Справа донеслись голоса, он повернулся и увидел людей – первую стайку переселенцев из Южного Бостона в верхние районы: на мост поднимались женщины и дети.
Он спустился с моста и укрылся в дверном проеме разорившегося оптового магазина, некогда торговавшего фруктами. Он смотрел, как они идут, сначала кучками, потом целыми потоками. Всегда первыми женщины и дети: смена у них начинается на час-два раньше, чем у мужчин, чтобы они смогли раньше закончить, вовремя вернуться домой и приготовить обед. Одни громко и весело переговаривались, другие молчали. Старухи брели, поглаживая ладонями спину, или бедра, или другие больные места. Многие были одеты в грубые заводские или фабричные робы, кое-кто – в перекрахмаленную черно-белую форму прислуги или гостиничных уборщиц.
Он сосал из фляжки и надеялся, что она окажется среди них, и надеялся, что ее среди них не будет.
Две старухи вели стайку детей по Дувр-стрит, распекая их за то, что они плачут, что еле волочат ноги, и Дэнни задумался: может быть, эти малыши – старшие мужчины в своих семьях и продолжают дело отцов, или же они – младшие, но все деньги, предназначавшиеся для школы, уже потрачены на другое.
И тут он увидел Нору. Волосы у нее были убраны под платок, завязанный узлом на затылке, но он-то знал, что они вьются и приручить их невозможно, поэтому она стрижется коротко. По ее припухшим векам он заключил, что спала она мало.
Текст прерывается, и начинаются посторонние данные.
Lemma required_cons (a : Argument) (rest : list Argument) :
  required (a :: rest) = (if arg_Optional a then 0 else 1) + required rest.
Proof. unfold required, isRequired. simpl. now destruct (arg_Optional a). Qed.

Lemma find_required_None (l : list Argument) :
  find isRequired l = None -> required l = 0.
Proof.
  induction l as [|b rest IH]; [reflexivity|].
  rewrite required_cons. simpl. unfold isRequired at 1.
  destruct (arg_Optional b); simpl; [exact IH|discriminate].
Qed.

Lemma validate_loop_required (l : list Argument) (req : nat) :
  exists req',
    validate_loop (map Some l) false req
    = Ok (option_map errAfterOptional (firstRequiredAfterOptional l), req')
    /\ (firstRequiredAfterOptional l = None -> req' = req + required l).
Proof.
  revert req. induction l as [|a rest IH]; intros req.
  - exists req. split; [reflexivity|]. unfold required. simpl. lia.
  - rewrite required_cons. simpl.
    destruct (arg_Optional a) eqn:Ea; simpl.
    + exists req. rewrite validate_loop_optional. split; [reflexivity|].
      intros Hnone. rewrite (find_required_None _ Hnone). lia.
    + destruct (IH (S req)) as (req' & -> & Hreq).
      exists req'. split; [reflexivity|].
      intros Hnone. rewrite (Hreq Hnone). lia.
Qed.

(** What [validate] does on a sequence of (non-nil) arguments. *)
Lemma validate_arguments (l : list Argument) (tokens : list string) (c : Cmd) :
  cmd_Args c = map Some l ->
  validate (newArgs tokens c)
  = match firstRequiredAfterOptional l with
    | Some b => Ok (Some (errAfterOptional b))
    | None =>
        if List.length tokens <? required l
        then Ok (Some (errInsufficient (required l) (List.length tokens)))
        else Ok None
    end.
Proof.
  intros Hc. unfold validate. simpl. rewrite Hc, DeepEqual_map_Some. simpl.
  destruct (validate_loop_required l 0) as (req' & -> & Hreq). simpl.
  destruct (firstRequiredAfterOptional l); simpl; [reflexivity|].
  rewrite (Hreq eq_refl). reflexivity.
Qed.

(** C2: for a command whose [Args] is the [NoArgs] marker, validation
    with one or more leftover tokens returns [ErrUnusedArguments]; with no
    leftover token the loop of [validate] reads the [Optional] field of the
    nil pointer held by [NoArgs] and panics, where the claim has it return
    no error. *)
Theorem validate_NoArgs (c : Cmd) (tokens : list string) :
  cmd_Args c = NoArgs ->
  validate (newArgs tokens c)
  = match tokens with
    | [] => Panic nilDeref
    | _ :: _ => Ok (Some ErrUnusedArguments)
    end.
Proof.
  intros Hc. unfold validate. simpl. rewrite Hc.
  destruct tokens; reflexivity.
Qed.

(** C3, as amended: when a required argument stands after an optional one
    in a sequence of arguments, validation fails whatever the tokens are,
    with an ordinary error that names the first such required argument;
    the dispatcher returns this error to its caller and does not panic. *)
Theorem validate_required_after_optional
  (l : list Argument) (tokens : list string) (c : Cmd) (name : string) :
  cmd_Args c = map Some l ->
  requiredAfterOptional l ->
  exists b,
    firstRequiredAfterOptional l = Some b
    /\ validate (newArgs tokens c) = Ok (Some (errAfterOptional b))
    /\ RunOpts_validate name (newArgs tokens c) = ([], Return (Some (errAfterOptional b))).
Proof.
  intros Hc Hbad.
  destruct (firstRequiredAfterOptional l) as [b|] eqn:E.
  - exists b. pose proof (validate_arguments l tokens c Hc) as Hv.
    rewrite E in Hv. split; [reflexivity|]. split; [exact Hv|].
    unfold RunOpts_validate. rewrite Hv. reflexivity.
  - exfalso. apply wellFormed_first in E. apply wellFormed_spec in E. auto.
Qed.

(** C4: for a well-formed sequence of arguments with [k] required ones,
    validation of fewer than [k] tokens fails with the error
    [k arguments required, but only n provided], [n] being the number of
    tokens, and validation of [k] or more tokens succeeds. *)
Theorem validate_required_count (l : list Argument) (tokens : list string) (c : Cmd) :
  cmd_Args c = map Some l ->
  ~ requiredAfterOptional l ->
  let k := required l in
  let n := List.length tokens in
  (n < k -> validate (newArgs tokens c)
            = Ok (Some (NewError (fmt_d k ++ " arguments required, but only "
                                  ++ fmt_d n ++ " provided"))))
  /\ (k <= n -> validate (newArgs tokens c) = Ok None).
Proof.
  intros Hc Hwf k n.
  pose proof (validate_arguments l tokens c Hc) as Hv.
  apply wellFormed_spec, wellFormed_first in Hwf. rewrite Hwf in Hv.
  fold k n in Hv. split; intros H.
  - apply Nat.ltb_lt in H. rewrite H in Hv. exact Hv.
  - apply Nat.ltb_ge in H. rewrite H in Hv. exact Hv.
Qed.

End ArgumentProofs.

(** ** Lookup of an argument by name *)

Section LookupProofs.
Context {L : GoLib}.

Lemma argumentPos_declared (l : list Argument) (name : string) (ii : nat) :
  In name (map arg_Name l) ->
  exists p, declaredAt l name p
            /\ argumentPos_loop (map Some l) ii name = Ok (ii + p, None).
Proof.
  revert ii. induction l as [|a rest IH]; intros ii Hin; [destruct Hin|].
  simpl. destruct (String.eqb (arg_Name a) name) eqn:E.
  - apply String.eqb_eq in E. exists 0. split.
    + split; [exists a; auto|]. intros q b Hq. lia.
    + now rewrite Nat.add_0_r.
  - apply String.eqb_neq in E. destruct Hin as [Hin|Hin]; [contradiction|].
    destruct (IH (S ii) Hin) as (p & ((x & Hx & Hname) & Hfirst) & Hpos).
    exists (S p). split.
    + split; [exists x; auto|].
      intros [|q] b Hq Hb; simpl in Hb.
      * congruence.
      * apply (Hfirst q b); [lia|exact Hb].
    + rewrite Hpos. f_equal. f_equal. lia.
Qed.


Lemma StringAt_spec (tokens : list string) (c : Cmd) (p : nat) :
  (forall t, nth_error tokens p = Some t -> StringAt (newArgs tokens c) p = t)
  /\ (List.length tokens <= p -> StringAt (newArgs tokens c) p = "").
Proof.
  unfold StringAt. simpl. split.
  - intros t Ht.
    assert (Hlt : p < List.length tokens) by (apply nth_error_Some; congruence).
    apply Nat.leb_gt in Hlt. rewrite Hlt. now apply nth_error_nth.
  - intros Hle. apply Nat.leb_le in Hle. now rewrite Hle.
Qed.

(** C6: for a name declared in the sequence of arguments of the command,
    [String] returns the token at the position where the name is declared,
    or the empty string when there are no more tokens than that position;
    [Int] panics exactly when that token is missing or [strconv.Atoi]
    rejects it, and returns the parsed value otherwise.  [strconv.Atoi]
    rejects the empty string. *)
Theorem lookup_declared_name
  (l : list Argument) (tokens : list string) (c : Cmd) (name : string) :
  cmd_Args c = map Some l ->
  In name (map arg_Name l) ->
  (exists e, Atoi "" = inr e) ->
  exists p,
    declaredAt l name p
    /\ (forall t, nth_error tokens p = Some t -> String_ (newArgs tokens c) name = Ok t)
    /\ (List.length tokens <= p -> String_ (newArgs tokens c) name = Ok "")
    /\ ((exists v, Int (newArgs tokens c) name = Panic v)
        <-> (List.length tokens <= p
             \/ exists t e, nth_error tokens p = Some t /\ Atoi t = inr e))
    /\ (forall t z, nth_error tokens p = Some t -> Atoi t = inl z ->
                    Int (newArgs tokens c) name = Ok z).
Proof.
  intros Hc Hin (e0 & He0).
  destruct (argumentPos_declared l name 0 Hin) as (p & Hdecl & Hpos).
  exists p. split; [exact Hdecl|].
  assert (HS : String_ (newArgs tokens c) name = Ok (StringAt (newArgs tokens c) p)).
  { unfold String_, argumentPos. simpl. rewrite Hc, Hpos. reflexivity. }
  destruct (StringAt_spec tokens c p) as (Hsome & Hnone).
  split; [intros t Ht; rewrite HS, (Hsome t Ht); reflexivity|].
  split; [intros Hle; rewrite HS, (Hnone Hle); reflexivity|].
  unfold Int. rewrite HS. simpl.
  destruct (nth_error tokens p) as [t|] eqn:Et.
  - rewrite (Hsome t eq_refl).
    assert (Hlt : p < List.length tokens) by (apply nth_error_Some; congruence).
    split.
    + destruct (Atoi t) as [z|e] eqn:Ea.
      * split; [intros (v & Hv); discriminate|].
        intros [Hle|(t' & e & [= <-] & He)]; [lia|congruence].
      * split; [|intros _; eexists; reflexivity].
        intros _. right. exists t, e. auto.
    + intros t' z [= <-] Hz. now rewrite Hz.
  - assert (Hle : List.length tokens <= p) by (now apply nth_error_None).
    rewrite (Hnone Hle), He0. split.
    + split; [intros _; now left|intros _; eexists; reflexivity].
    + intros t z Ht. discriminate.
Qed.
Он знал, что на спине, внизу, у нее родимое пятно – ярко-алое на бледной коже. Он знал, что она сама отлично слышит свой донеголский акцент [19] и пытается избавиться от него еще с тех пор, как пять лет назад отец Дэнни принес ее в дом Коглинов в канун Рождества, найдя у доков возле Нортерн-авеню, замерзшую, умирающую от голода.
Вместе с другой девушкой она сошла с тротуара, чтобы обогнать медленно плетущихся детей, и Дэнни улыбнулся, когда спутница украдкой сунула Норе папиросу, а та спрятала ее в ладони и быстро затянулась.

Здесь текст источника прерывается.